Supplied material:
(** C4 (amended).  When [plot] returns, the figure has no trace for a
    country that is not selected and exactly one trace for each selected
    country that has rows in the frame the view has read: the trace names
    are pairwise distinct, and each trace holds the (date, value) points
    of its country's rows.  Take a dashboard whose country choices are
    those of its cached frame, as every load leaves them, and a selection
    made among these known countries.  If the cached frame is fresh, no
    reload intervenes: the view changes nothing and the figure has one
    trace for each selected country and no other. *)
Theorem one_series_per_selected_country (w : World) (s : Session)
    (fig : TimeSeries) (s' : Session) :
  plot w s = (Ok fig, s') →
  NoDup (trace_name <$> ts_traces fig) ∧
  (∀ c, c ∈ trace_name <$> ts_traces fig ↔
        c ∈ countries (self s) ∧ c ∈ Country <$> rows (_covid_data (self s'))) ∧
  (choices_current (self s) →
   (∀ c, c ∈ countries (self s) → c ∈ countries_objects (self s)) →
   fresh w (_covid_data (self s)) →
   s' = s ∧ ∀ c, c ∈ trace_name <$> ts_traces fig ↔ c ∈ countries (self s)) ∧
  (∀ t, t ∈ ts_traces fig →
     trace_points t =
       (λ r, (Date r, metric (plotted_variable (self s)) r)) <$>
         filter (λ r, Country r = trace_name t) (rows (_covid_data (self s')))).
Proof.
  intros Hrun.
  assert (fresh w (_covid_data (self s)) → self s' = self s ∧ s' = s) as Hsame.
  { intros Hf. rewrite (plot_fresh w s (is_stale_fresh _ _ Hf)) in Hrun.
    by injection Hrun as _ ->. }
  pose proof (plot_eq w s) as Hv.
  destruct (covid_data w s) as [[df|e] s1] eqn:Hread.
  2:{ rewrite Hv in Hrun. discriminate. }
  destruct Hv as [j Hv]. rewrite Hv in Hrun. injection Hrun as Hfig Hs'. subst fig s'.
  apply covid_data_returns_cache in Hread as ->.
  cbn [self] in *.
  unfold plot_of, px_plot. cbn [ts_traces].
  set (cs := countries (self s)) in *.
  set (data := where_ _ _).
  assert (∀ c, c ∈ unique (Country <$> rows data) ↔
               c ∈ cs ∧ c ∈ Country <$> rows (_covid_data (self s1))) as Hnames.
  { intros c. rewrite elem_of_unique, !list_elem_of_fmap. unfold data.
    setoid_rewrite rows_where_. setoid_rewrite list_elem_of_filter.
    setoid_rewrite bool_decide_eq_true. split.
    - intros (r & -> & Hin & Hr). split; [done|by exists r].
    - intros (Hc & r & -> & Hr). by exists r. }
  rewrite <- list_fmap_compose.
  assert (trace_name ∘ (λ c, {| trace_name := c;
            trace_points := (λ r, (Date r, metric (plotted_variable (self s)) r))
                              <$> filter (λ r, Country r = c) (rows data) |})
          = id) as -> by done.
  rewrite list_fmap_id. split; [apply NoDup_unique|]. split; [done|]. split.
  - intros Hcur Hknown Hf. destruct (Hsame Hf) as [Ho Hs]. split; [done|].
    intros c. rewrite Hnames, Ho. split; [by intros [Hc _]|]. intros Hc.
    split; [done|]. apply (choices_current_elem _ _ Hcur). by apply Hknown.
  - intros t (c & -> & Hc)%list_elem_of_fmap. cbn [trace_points trace_name].
    f_equal. unfold data. rewrite rows_where_.
    apply list_filter_filter_l. intros r ->.
    apply bool_decide_eq_true. by apply Hnames in Hc as [Hc _].
Qed.

(** Where the test of [covid_data] raises, so does each view, and nothing
    changes. *)
Lemma views_unreadable (w : World) (s : Session) (e : exn) :
  is_stale w (_covid_data (self s)) = Raise e →
  plot w s = (Raise e, s) ∧
  map_plot w s = (Raise e, s) ∧
  selected_day_numbers w s = (Raise e, s).
Proof.
  intros He%(covid_data_unreadable w s).
  pose proof (plot_eq w s) as Hp.
  pose proof (map_plot_eq w s) as Hm.
  pose proof (selected_day_numbers_eq w s) as Hn.
  rewrite He in Hp, Hm, Hn. done.
Qed.

(** The test on a frame that is not stale does not depend on the day. *)
Lemma is_stale_not_older_eq (w w' : World) (df : DataFrame) :
  ¬ more_than_one_day_older w df → ¬ more_than_one_day_older w' df →
  is_stale w' df = is_stale w df.
Proof.
  intros Hn Hn'.
  destruct (is_stale w df) as [[]|e] eqn:Hs; [by apply is_stale_spec in Hs|..];
    destruct (is_stale w' df) as [[]|e'] eqn:Hs';
    try (by apply is_stale_spec in Hs'); try done;
    unfold is_stale in Hs, Hs'; destruct (Series_max df); congruence.
Qed.
Definition opt_list {A : Type} (o : option A) : list A :=
  match o with
  | Some x => [x]
  | None => []
  end.



(** Events that neither start nor stop tracking. *)
Definition is_steady (ev : Event) : bool :=
  match ev with
  | Activate | Deactivate => false
  | _ => true
  end.

(** ** Vocabulary for sessions with one activation *)








(** What a call of the hook for [driverId] may look like. *)
Definition call_allowed (driverId : option string) (c : Call) : Prop :=
  match c with
  | GetCurrentPosition o => o = oneShotOptions
  | WatchPosition o _ => o = watchOptions
  | SetInterval ms _ => ms = 10000
  | DriversUpdate id _ _ _ =>
      truthy_string driverId = true /\ driverId = Some id
  | DriversSelect id =>
      specific_driver driverId = true /\ driverId = Some id
  | PermissionsQuery | ClearWatch _ | ClearInterval _ => True
  end.

(** The same for a session whose [driverId] changes: the call is allowed
    for one of the [driverId]s the closures of the session were made for. *)
Definition call_allowed_in (ids : list (option string)) (c : Call) : Prop :=
  exists driverId, In driverId ids /\ call_allowed driverId c.

(** ** The permission manager: [LocationPermissionManager]

    The component of [part_001], lines 1-234.  It keeps the permission
    status it believes in and an error text, and it is the only place
    besides the hook that calls the sensor; its calls are logged like the
    hook's. *)

Module PermissionManager.

Record State : Type := mkState {
  permissionStatus : option PermissionState;
  error : option string;
  calls : list Call;
  listening : bool            (* a ['change'] listener is registered, line 48 *)
}.

Definition initial : State := mkState None None [] false.

Definition set_status (p : option PermissionState) (s : State) : State :=
  mkState p (error s) (calls s) (listening s).
Definition set_error (e : option string) (s : State) : State :=
  mkState (permissionStatus s) e (calls s) (listening s).
Definition add_call (c : Call) (s : State) : State :=
  mkState (permissionStatus s) (error s) (calls s ++ [c]) (listening s).
Definition listen (s : State) : State :=
  mkState (permissionStatus s) (error s) (calls s) true.

Definition dquote : string := String (Ascii.ascii_of_nat 34) EmptyString.

Definition msg_unsupported : string :=
  "Geolocation is not supported by this browser".
Definition msg_check_failed : string :=
  "Failed to check location permission status".
Definition msg_blocked_again : string :=
  String.append
    "Location permission is blocked. Please enable location access in your browser settings and click "
    (String.append dquote
       (String.append "Request Permission Again" (String.append dquote "."))).
Definition msg_unavailable : string :=
  "Location information is unavailable. Please check your device GPS/WiFi settings.".
Definition msg_timed_out : string :=
  "Location request timed out. Please try again.".
Definition msg_unknown : string :=
  "An unknown error occurred while requesting location".
Definition msg_request_failed : string :=
  "Failed to request location permission".

(** The options of the request at lines 87-91. *)
Definition requestOptions : PositionOptions := mkOptions false 10000 300000.

(** [checkPermissionStatus], lines 35-59. *)
Definition checkPermissionStatus (w : World) (s : State) : State :=
  let s := set_error None s in
  if negb (has_geolocation w) then set_error (Some msg_unsupported) s
  else
    match permissions w with
    | Some answer =>
        let s := add_call PermissionsQuery s in
        match answer with
        | PermissionStatus st => listen (set_status (Some st) s)
        | PermissionRejected _ => set_error (Some msg_check_failed) s
        end
    | None => set_status (Some prompt) s
    end.

(** The listener registered at line 48. *)
Definition onChange (st : PermissionState) (s : State) : State :=
  if listening s then set_status (Some st) s else s.

(** The [catch] of [requestPermission], lines 96-117. *)
Definition requestPermission_catch (err : JsValue) (s : State) : State :=
  match err with
  | JsGeoError code =>
      if code =? PERMISSION_DENIED
      then set_error (Some msg_blocked) (set_status (Some denied) s)
      else if code =? POSITION_UNAVAILABLE then set_error (Some msg_unavailable) s
      else if code =? TIMEOUT then set_error (Some msg_timed_out) s
      else set_error (Some msg_unknown) s
  | _ => set_error (Some msg_request_failed) s
  end.
Lemma normalise_some_A (x : gen) : exists y, normalise x = Some y.
Proof.
  unfold normalise. destruct (Qgtb (total x) 0) eqn:E.
  - apply Qgtb_true in E. rewrite !divq_pos by exact E. cbn [bind ret].
    eexists; reflexivity.
  - eexists; reflexivity.
Qed.

Lemma step_raw_spec_A (p : params) (v : gen) :
  nonneg v -> 0 <= h p <= 1 -> 0 <= Sr p <= 1 -> 0 <= d p <= 1 ->
  0 <= V p -> 0 <= Qp p -> 0 <= F p -> 0 <= ppY p ->
  exists x, step_raw p v = Some x /\ nonneg x.
Proof.
  intros Hv Hh HS Hd HV HQ HF HY.
  destruct (pollen_spec_A p v Hv Hh HQ HY) as (pp & Ep & Htp & Hpp & _ & _).
  destruct (eggs_spec_A p v (totalpollen p v) Htp) as (e & Ee & He & _).
  destruct (selfed_spec_A p v) as (s & Es & Hs & _ & _); [lra|].
  unfold step_raw. rewrite Ep; cbn [bind fst snd]. rewrite Ee; cbn [bind].
  rewrite Es; cbn [bind ret].
  eexists; split; [reflexivity|].
  pose proof (outcross_nonneg_A pp e Hpp (He Hv ltac:(lra) ltac:(lra) HF)) as Ho.
  pose proof (Hs Hv HY ltac:(lra) ltac:(lra) ltac:(lra) HF) as Hs'.
  destruct (outcross pp e) as [o1 o2 o3 o4 o5 o6], s as [s1 s2 s3 s4 s5 s6].
  unfold nonneg in *; simpl in *.
  destruct Ho as (? & ? & ? & ? & ? & ?), Hs' as (? & ? & ? & ? & ? & ?).
  repeat split; qnonneg.
Qed.
(** *** The gRPC server *)

(** What the credentials of the gRPC server are. *)
Definition server_credentials_ok (w : World) (creds : option (string * string)) : Prop :=
  creds = (if noTLS (args w) then None
           else Some (tlsCertPath (args w), tlsKeyPath (args w)))
  ∧ (noTLS (args w) = false →
     tlsCertPath (args w) ≠ "" ∧ tlsKeyPath (args w) ≠ ""
     ∧ credentials_NewServerTLSFromFile w (tlsCertPath (args w))
         (tlsKeyPath (args w)) = None).

Lemma main_server_credentials (w : World) :
  all_events (λ e, ∀ creds, e = NewServer creds → server_credentials_ok w creds) (main w).
Proof.
  unfold main.
  events_step ltac:(intros creds Heq; discriminate Heq).
  apply all_events_bind;
    [ events_leaf ltac:(intros creds Heq; discriminate Heq) | intros ? H2 ].
  assert (noTLS (args w) = true
          ∨ (tlsCertPath (args w) ≠ "" ∧ tlsKeyPath (args w) ≠ "")) as Htls
    by (clear -H2; fact_from H2).
  clear H2.
  do 2 (events_step ltac:(intros creds Heq; discriminate Heq)).
  apply all_events_bind; [ | intros _ _ ].
  { destruct (noTLS (args w)) eqn:Hno;
      events_leaf ltac:(intros creds Heq; simplify_eq; unfold server_credentials_ok;
                        rewrite ?Hno; cbn in *; try discriminate;
                        intuition congruence). }
  events_step ltac:(intros creds Heq; discriminate Heq).
  events_from_rpc ltac:(intros creds Heq; discriminate Heq).
Qed.

(** X6: the gRPC server is made without transport credentials only under
    [-no-tls], and then also when a certificate and a key are given;
    without [-no-tls] it is made with the credentials loaded from the
    certificate and key paths, both non-empty and loaded without error. *)
Theorem server_credentials (w : World) (creds : option (string * string)) :
  NewServer creds ∈ trace (main w) →
  creds = (if noTLS (args w) then None
           else Some (tlsCertPath (args w), tlsKeyPath (args w)))
  ∧ (noTLS (args w) = false →
     tlsCertPath (args w) ≠ "" ∧ tlsKeyPath (args w) ≠ ""
     ∧ credentials_NewServerTLSFromFile w (tlsCertPath (args w))
         (tlsKeyPath (args w)) = None).
Proof. intros Hin. by apply (main_server_credentials w _ Hin). Qed.

(** [-no-tls] together with a certificate and a key. *)
Definition w_no_tls_with_material : World :=
  world_for (options_for "cert.pem" "key.pem" true) (λ _, inr conf_creds).

Lemma server_credentials_witness :
  (None : option (string * string))
  = (if noTLS (args w_no_tls_with_material) then None
     else Some (tlsCertPath (args w_no_tls_with_material),
                tlsKeyPath (args w_no_tls_with_material)))
  ∧ (noTLS (args w_no_tls_with_material) = false →
     tlsCertPath (args w_no_tls_with_material) ≠ ""
     ∧ tlsKeyPath (args w_no_tls_with_material) ≠ ""
     ∧ credentials_NewServerTLSFromFile w_no_tls_with_material
         (tlsCertPath (args w_no_tls_with_material))
         (tlsKeyPath (args w_no_tls_with_material)) = None).
Proof.
  apply (server_credentials w_no_tls_with_material None).
  apply (bool_decide_unpack _). by vm_compute.
Defined.

Lemma main_reflection_level (w : World) :
  all_events (λ e, e = ReflectionRegister →
                   (logrus.to_uint64 logrus.WarnLevel ≤ logLevel (args w))%Z) (main w).
Proof.
  unfold main.
  do 6 (events_step ltac:(intros Heq; try discriminate Heq; done)).
  events_from_rpc ltac:(intros Heq; discriminate Heq).
Qed.

(** X7: gRPC reflection is registered exactly when startup gets past the
    checks on flags and files and the log level is 3 (warn) or more, which
    the default level, 4 (info), is. *)
Theorem reflection_registered_iff (w : World) :
  ReflectionRegister ∈ trace (main w)
  ↔ flags_ok (args w) ∧ files_ok w ∧ (3 ≤ logLevel (args w))%Z.
Proof.
  split.
  - intros Hin. destruct (main_past_checks w _ Hin) as [Hflags Hfiles]; [by left|].
    split; [done|]. split; [done|]. by apply (main_reflection_level w _ Hin).
  - intros ([Hconf Htls] & [Hlog Hcert] & Hlevel). unfold main.
    do 5 pass. here.
    rewrite bool_decide_eq_true_2 by done. constructor.
Qed.

Lemma reflection_registered_iff_witness :
  logLevel (args w_tls) = logLevel defaultOptions
  ∧ ReflectionRegister ∈ trace (main w_tls).
Proof.
  split; [reflexivity|].
  apply (proj2 (reflection_registered_iff w_tls)).
  split; [apply flags_ok_tls_options|]. by repeat split.
Defined.
(** * hurst_hockey: the roster scrapers, the CSV coercer and the loader

    A shallow embedding of [scrape_bios_playwright.py],
    [scrape_bios_requests.py], [db_loader.py], [models.py] and [init.py],
    followed by the properties of the specification that were settled on it.

    Text.  A Python [str] is modelled by [string]; a character is read as
    the code point of its byte (U+0000 .. U+00FF), which is enough to hold
    the non-breaking space U+00A0 the scrapers replace. *)

From Stdlib Require Import ZArith Ascii Bool Lia.
From stdpp Require Import base option list gmap strings pretty.

(** ** Python's built-in text operations *)

Module Py.

(** [str.isspace] on one character: the code points below 256 for which
    CPython's [Py_UNICODE_ISSPACE] holds.  [str.split()] and [str.strip()]
    use this test, so the non-breaking space (160) is white space. *)
Definition is_space (c : ascii) : bool :=
  let n := nat_of_ascii c in
  (((9 <=? n) && (n <=? 13)) || ((28 <=? n) && (n <=? 32))
   || (n =? 133) || (n =? 160))%nat.

Definition nbsp : ascii := ascii_of_nat 160.
Definition space : ascii := " "%char.

(** [s.lstrip()] *)
Fixpoint lstrip (s : string) : string :=
  match s with
  | String c s' => if is_space c then lstrip s' else s
  | EmptyString => EmptyString
  end.

(** [s.rstrip()] *)
Fixpoint rstrip (s : string) : string :=
  match s with
  | EmptyString => EmptyString
  | String c s' =>
      match rstrip s' with
      | EmptyString => if is_space c then EmptyString else String c EmptyString
      | t => String c t
      end
  end.

(** [s.strip()] *)
Definition strip (s : string) : string := rstrip (lstrip s).

(** [s.lstrip(chars)] and [s.rstrip(chars)], for the characters [f] accepts. *)
Fixpoint lstrip_with (f : ascii -> bool) (s : string) : string :=
  match s with
  | String c s' => if f c then lstrip_with f s' else s
  | EmptyString => EmptyString
  end.

Fixpoint rstrip_with (f : ascii -> bool) (s : string) : string :=
  match s with
  | EmptyString => EmptyString
  | String c s' =>
      match rstrip_with f s' with
      | EmptyString => if f c then EmptyString else String c EmptyString
      | t => String c t
      end
  end.

(** [s.rstrip(":")]: every trailing colon goes. *)
Definition rstrip_colon (s : string) : string :=
  rstrip_with (fun c => Ascii.eqb c ":"%char) s.

(** [s.replace("\xa0", " ")] *)
Fixpoint replace_nbsp (s : string) : string :=
  match s with
  | EmptyString => EmptyString
  | String c s' => String (if Ascii.eqb c nbsp then space else c) (replace_nbsp s')
  end.

Definition cons_word (w : string) (ws : list string) : list string :=
  match w with EmptyString => ws | _ => w :: ws end.

(** The scan behind [s.split()]: the word that starts at the head of [s]
    (empty when [s] starts with white space) and the words after it. *)
Fixpoint words_from (s : string) : string * list string :=
  match s with
  | EmptyString => (EmptyString, [])
  | String c s' =>
      let '(w, ws) := words_from s' in
      if is_space c then (EmptyString, cons_word w ws) else (String c w, ws)
  end.

(** [s.split()]: the maximal runs of characters that are not white space. *)
Definition split (s : string) : list string :=
  let '(w, ws) := words_from s in cons_word w ws.

(** [sep.join(parts)] *)
Fixpoint join (sep : string) (parts : list string) : string :=
  match parts with
  | [] => EmptyString
  | [p] => p
  | p :: ps => p +:+ sep +:+ join sep ps
  end.

(** [s.startswith(p)] *)
Fixpoint startswith (s p : string) {struct p} : bool :=
  match p, s with
  | EmptyString, _ => true
  | String a p', String b s' => Ascii.eqb a b && startswith s' p'
  | String _ _, EmptyString => false
  end.

(** [needle in s] *)
Fixpoint contains (s needle : string) : bool :=
  startswith s needle ||
  match s with
  | EmptyString => false
  | String _ s' => contains s' needle
  end.

(** [str.lower] on one character: A-Z, and the capital letters of the
    Latin-1 supplement (192 .. 222 but the multiplication sign 215). *)
Definition lower_char (c : ascii) : ascii :=
  let n := nat_of_ascii c in
  if (((65 <=? n) && (n <=? 90))
      || ((192 <=? n) && (n <=? 222) && negb (n =? 215)))%nat
  then ascii_of_nat (n + 32) else c.

Fixpoint lower (s : string) : string :=
  match s with
  | EmptyString => EmptyString
  | String c s' => String (lower_char c) (lower s')
  end.

(** Exceptions the modelled code can meet. *)
Inductive Exception :=
| ValueError | TypeError | AttributeError | IntegrityError | OverflowError.

Inductive result (A : Type) :=
| Ok (a : A)
| Raise (e : Exception).
Arguments Ok {A} a.
Arguments Raise {A} e.

Definition bind {A B} (r : result A) (k : A -> result B) : result B :=
  match r with Ok a => k a | Raise e => Raise e end.

Definition digit (c : ascii) : option Z :=
  let n := nat_of_ascii c in
  if ((48 <=? n) && (n <=? 57))%nat then Some (Z.of_nat (n - 48)) else None.

(** The digits of a decimal literal after its first one: a single
    underscore may stand between two digits. *)
Fixpoint digits_from (s : string) (acc : Z) : option Z :=
  match s with
  | EmptyString => Some acc
  | String c s' =>
      match digit c with
      | Some d => digits_from s' (10 * acc + d)
      | None =>
          if Ascii.eqb c "_"%char then
            match s' with
            | String c' s'' =>
                match digit c' with
                | Some d => digits_from s'' (10 * acc + d)
                | None => None
                end
            | EmptyString => None
            end
          else None
      end
  end.

Definition unsigned_literal (s : string) : option Z :=
  match s with
  | String c s' =>
      match digit c with
      | Some d => digits_from s' d
      | None => None
      end
  | EmptyString => None
  end.

(** The white space [int] skips around a literal: the six ASCII
    characters of C's [isspace], and the white space above 127.  (Unlike
    [str.strip], it keeps the separators 28 .. 31.) *)
Definition is_int_space (c : ascii) : bool :=
  let n := nat_of_ascii c in
  (((9 <=? n) && (n <=? 13)) || (n =? 32) || (n =? 133) || (n =? 160))%nat.

(** The number of digits in a text (underscores and signs do not count). *)
Fixpoint count_digits (s : string) : Z :=
  match s with
  | EmptyString => 0
  | String c s' =>
      match digit c with
      | Some _ => 1 + count_digits s'
      | None => count_digits s'
      end
  end.

(** [sys.int_info.default_max_str_digits] *)
Definition max_str_digits : Z := 4300.

(** [int(s)] for a [str]: surrounding white space is dropped, then an
    optional sign and a decimal literal must make up the whole text.  A
    literal of more digits than [max_str_digits] is refused with
    [ValueError], as the interpreter does by default (since 3.11, and in
    the security releases of 3.7 to 3.10). *)
Definition int_of_str (s : string) : result Z :=
  let t := rstrip_with is_int_space (lstrip_with is_int_space s) in
  let '(neg, body) :=
    match t with
    | String c r =>
        if Ascii.eqb c "-"%char then (true, r)
        else if Ascii.eqb c "+"%char then (false, r)
        else (false, t)
    | EmptyString => (false, t)
    end in
  match unsigned_literal body with
  | Some z =>
      if (max_str_digits <? count_digits body)%Z then Raise ValueError
      else Ok (if neg then (- z)%Z else z)
  | None => Raise ValueError
  end.

(** [int(v)] for what a cell of a [csv.DictReader] row can hold under a
    header name: a [str], or [None] (which [int] rejects with [TypeError]). *)
Definition int (v : option string) : result Z :=
  match v with
  | Some s => int_of_str s
  | None => Raise TypeError
  end.

End Py.

(** ** [csv.DictReader]

    A CSV file is taken as [csv.reader] splits it: a list of lines, each a
    list of cells, the first line being the header. *)

Module Csv.

(** One entry of the [dict] that [DictReader] yields for a line: a header
    name with its cell ([None], the reader's [restval], when the line is
    shorter than the header), or the reader's [restkey] entry
    [{None: [v, ...]}], which holds the cells of a line beyond the header's
    length and so is never empty. *)
Inductive item :=
| Field (key : string) (val : option string)
| Rest (v : string) (vs : list string).

(** The [dict] in insertion order, the order [row.items()] follows. *)
Definition Row := list item.

Definition key_of (it : item) : option string :=
  match it with
  | Field k _ => Some k
  | Rest _ _ => None
  end.

Definition keys (row : Row) : list (option string) := key_of <$> row.

(** [d[key] = val]: a key keeps the place of its first insertion. *)
Fixpoint dict_set (key : string) (val : option string)
    (d : list (string * option string)) : list (string * option string) :=
  match d with
  | [] => [(key, val)]
  | (k, v) :: d' =>
      if decide (key = k) then (key, val) :: d' else (k, v) :: dict_set key val d'
  end.

(** [dict(zip(fieldnames, row))], continued from [d]. *)
Fixpoint zip_fields (fieldnames line : list string)
    (d : list (string * option string)) : list (string * option string) :=
  match fieldnames, line with
  | f :: fs, c :: cs => zip_fields fs cs (dict_set f (Some c) d)
  | _, _ => d
  end.

(** [DictReader.__next__] on a line that is not blank. *)
Definition next_row (fieldnames line : list string) : Row :=
  let d := zip_fields fieldnames line [] in
  let lf := length fieldnames in
  let lr := length line in
  if (lf <? lr)%nat then
    (uncurry Field <$> d) ++
    match drop lf line with
    | v :: vs => [Rest v vs]
    | [] => []
    end
  else
    uncurry Field <$> fold_left (fun d key => dict_set key None d) (drop lr fieldnames) d.

(** Iterating [csv.DictReader(fh)]: the first line names the fields and
    blank lines are skipped. *)
Definition DictReader (file : list (list string)) : list Row :=
  match file with
  | [] => []
  | fieldnames :: lines => next_row fieldnames <$> filter (fun l => l <> []) lines
  end.

(** The cell stored under a header name, if the row has that key. *)
Fixpoint find_field (row : Row) (key : string) : option (option string) :=
  match row with
  | [] => None
  | Field k v :: row' => if decide (key = k) then Some v else find_field row' key
  | Rest _ _ :: row' => find_field row' key
  end.

(** [row.get(key)]: [None] when the key is absent (or its cell is). *)
Definition get (row : Row) (key : string) : option string :=
  match find_field row key with
  | Some v => v
  | None => None
  end.

(** [row.get(key, default)] *)
Definition get_default (row : Row) (key : string) (default : string) : option string :=
  match find_field row key with
  | Some v => v
  | None => Some default
  end.

End Csv.

(** ** [models.py] and [db_loader.py] *)

Module Models.

(** [class Bio(SQLModel, table=True)]. *)
Record Bio := {
  Number : option Z;
  Player : option string;
  FirstName : string;
  LastName : string;
  Position : option string;
  Height : option string;
  Weight : option string;
  Class : option string;
  Hometown : option string;
  HighSchool : option string
}.

(** The fields [class Stats(SQLModel, table=True)] declares.  All but the
    two key fields default to [None]. *)
Definition Stats_fields : list string :=
  ["Number"; "FirstName"; "LastName"; "GP"; "G"; "A"; "PTS"; "SH"; "SH_PCT";
   "plus_minus"; "PPG"; "SHG"; "FG"; "GWG"; "GTG"; "OTG"; "HTG"; "UAG";
   "PN_PIM"; "MIN"; "MAJ"; "OTH"; "BLK"].

End Models.

Module Db_loader.
Import Py Csv Models.

Section Coercer.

Problem statement: Return every line from the entries above that contains the word "false".

Expected output:
  | Activate | Deactivate => false
Definition initial : State := mkState None None [] false.
Definition requestOptions : PositionOptions := mkOptions false 10000 300000.
  ∧ (noTLS (args w) = false →
  ∧ (noTLS (args w) = false →
  ∧ (noTLS (args w_no_tls_with_material) = false →
  | String _ _, EmptyString => false
  | EmptyString => false
        else if Ascii.eqb c "+"%char then (false, r)
        else (false, t)
    | EmptyString => (false, t)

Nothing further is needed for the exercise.